I was obviously devastated. I had just had a huge breakthrough of my own in February 2020 and was looking good to finally finish off a successful season and secure a spot on the team. I moved back to Sydney during the first few months of covid so it was nice to have a change in routine and location and be living in the same state as some of my close friends once again. I think all these elements actually distracted me from the reality that the games were postponed. Once I moved back to the gold coast in June I just picked up training where I left off and started to reap the rewards of having an extra year to prepare.
I train 6 days per week: 4 track sessions, 2-3 gym sessions, 2 pool sessions and often some yoga as well. In the gym we lift heavy 2 times per week and I actually credit a lot of my breakthrough this year to an improvement in my strength. We do deadlifts and power-cleans weekly as our two main exercises as well as plenty of upper body and core work. Essentially the stronger you are, the faster you can run so these two components go hand in hand. My favourite session is Monday hurdles. We do some starts over the first hurdle out of blocks and then a handful of reps out to 10 hurdles and I just love the thrill of getting it right and going fast.
The lead up to Tokyo is much the same for me as it has been all year, however I’ve been substituting my snacks for healthier options like YoPRO’s high-protein yoghurt to keep my diet a little cleaner.
I have also tried to start putting more focus into good hydration habits as Tokyo will be very hot and humid in July/August. Funnily enough before some of my best races ever I’ve had pizza the night before! However on the day of my races I like to keep my diet super simple and easy to digest. Again YoPRO yoghurt is great fuel for me and then I always have a protein shake waiting for me at the end. Diet will be a key element in Tokyo as there is the potential for 3 races on back-to-back days.
I think a lot of people know my story very well, however one misconception might be that when things started to turn around for me it was because I started training harder and put more emphasis on training. Although I did move track to be the top priority in my life, I started to have more of a balance and enjoy life outside of running. I stopped sweating the small stuff and just made sure I was getting through the weeks of solid training and working on weaknesses which were holding me back, rather than running myself into the ground every day. I think this balance really helped me to have fewer major injuries and put my career on a better trajectory.
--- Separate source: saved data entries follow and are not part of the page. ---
(* ===== verification/Codec.v ===== *)
(** The JSON codec of the consensus messages (tm/tmcodec/tmjson/json.go, codec.go): the structs that are written
    as JSON, the translations from and to the tmconsensus values, and the methods of MarshalCodec.

    encoding/json is an interface (JSON): what it writes for one of these structs it reads back.  A byte slice
    field is an option where the code tests it for nil.  The order in which a map is iterated is an argument, and so
    is what the array of a byte slice that was read holds beyond it. *)
From S2P Require Import Prelude.
From S2P Require Import Types.
From S2P Require Import VoteSummary.
From S2P Require Import RoundView.
From S2P Require Import Registry.
Local Open Scope Z_scope.

(** json.Marshal and json.Unmarshal at a type whose exported fields hold all of a value; its numbers are in the
    range of their Go types. *)
Class JSON (Text A : Type) := {
  json_Marshal : A -> Text;
  json_Unmarshal : Text -> result A;
  json_roundtrip a : json_Unmarshal (json_Marshal a) = Ok a
}.

(** * The JSON structs *)

Record jsonProofEntry := MkProofEntry { jpe_BlockHash : bytes; jpe_Signatures : list SparseSignature }.

Record jsonCommitProof := MkJCommitProof {
  jcp_Round : Z; jcp_PubKeyHash : option bytes; jcp_Commits : list jsonProofEntry
}.

Record jsonValidator := MkJValidator { jv_PubKey : bytes; jv_Power : Z }.

Record jsonValidatorSet := MkJValidatorSet {
  jvs_Validators : list jsonValidator; jvs_PubKeyHash : bytes; jvs_VotePowerHash : bytes
}.

Record jsonHeader := MkJHeader {
  jh_Hash : bytes; jh_PrevBlockHash : bytes; jh_Height : Z; jh_PrevCommitProof : jsonCommitProof;
  jh_ValidatorSet : jsonValidatorSet; jh_NextValidatorSet : jsonValidatorSet;
  jh_DataID : bytes; jh_PrevAppStateHash : bytes; jh_UserAnnotation : bytes; jh_DriverAnnotation : bytes
}.

Record jsonProposedHeader := MkJProposedHeader {
  jph_Header : jsonHeader; jph_Round : Z; jph_ProposerPubKey : option bytes; jph_Signature : bytes;
  jph_UserAnnotation : bytes; jph_DriverAnnotation : bytes
}.

Record jsonCommittedHeader := MkJCommittedHeader { jch_Header : jsonHeader; jch_Proof : jsonCommitProof }.

Record jsonSparseProof := MkJSparseProof {
  jsp_Height : Z; jsp_Round : Z; jsp_PubKeyHash : bytes; jsp_Proofs : list jsonProofEntry
}.

(** Each field is raw JSON, or absent. *)
Record jsonConsensusMessage (Text : Type) := MkJMessage {
  jcm_ProposedHeader : option Text; jcm_PrevoteProof : option Text; jcm_PrecommitProof : option Text
}.
Arguments MkJMessage {Text}.
Arguments jcm_ProposedHeader {Text}.
Arguments jcm_PrevoteProof {Text}.
Arguments jcm_PrecommitProof {Text}.

(** tmcodec.ConsensusMessage. *)
Record ConsensusMessage := MkMessage {
  cm_ProposedHeader : option ProposedHeader;
  cm_PrevoteProof : option PrevoteSparseProof;
  cm_PrecommitProof : option PrecommitSparseProof
}.

(** A call that may panic, followed by the rest when it returns no error. *)
Definition orFail {A B} (wrap : error -> error) (m : outcome (result A)) (f : A -> outcome (result B)) : outcome (result B) :=
  match m with
  | Panic msg => Panic msg
  | Ret (Err e) => Ret (Err (wrap e))
  | Ret (Ok a) => f a
  end.

(** The iteration order of a Go map: any order of its entries. *)
Definition Order : Type := gmap bytes (list SparseSignature) -> list (bytes * list SparseSignature).
Definition isOrder (ord : Order) : Prop := forall m, ord m ≡ₚ map_to_list m.

Section translate.
Context (reg : Registry) (ord : Order).

(** * Writing *)

Definition entries (m : gomap (list SparseSignature)) : list jsonProofEntry :=
  map (fun e => MkProofEntry e.1 e.2) (ord (gm_map m)).

Definition toJSONCommitProof (p : CommitProof) : jsonCommitProof :=
  MkJCommitProof p.(cp_Round) (Some p.(cp_PubKeyHash)) (entries p.(cp_Proofs)).

Definition toJSONValidator (v : Validator) : outcome jsonValidator :=
  pubKeyBytes ← Marshal v.(val_PubKey) reg; Ret (MkJValidator pubKeyBytes v.(val_Power)).

Fixpoint toJSONValidators (vs : list Validator) : outcome (list jsonValidator) :=
  match vs with
  | [] => Ret []
  | v :: vs => jv ← toJSONValidator v; jvs ← toJSONValidators vs; Ret (jv :: jvs)
  end.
The biggest challenge for me has been injuries. I had 4-5 years where I had a major injury taking me off the track for over 6 weeks or longer, so I could never develop any consistency in training and therefore couldn’t improve. There were some really dark times where the only thing I could tell myself was “it will pass” even if the light at the end of the tunnel was so small. I definitely used this mentality during covid when it seemed like we were training for races that were never coming. Especially when I had just gone through 12-18+ months of training with not many races or travel.
Nerves are a part of the sport and i’ve learned that you have to just accept them, rather than try to get rid of them – it’s impossible. Again I keep my routine on race day really simple and similar to a training day. Breakfast and coffee first and then keep my mind active until its time to go.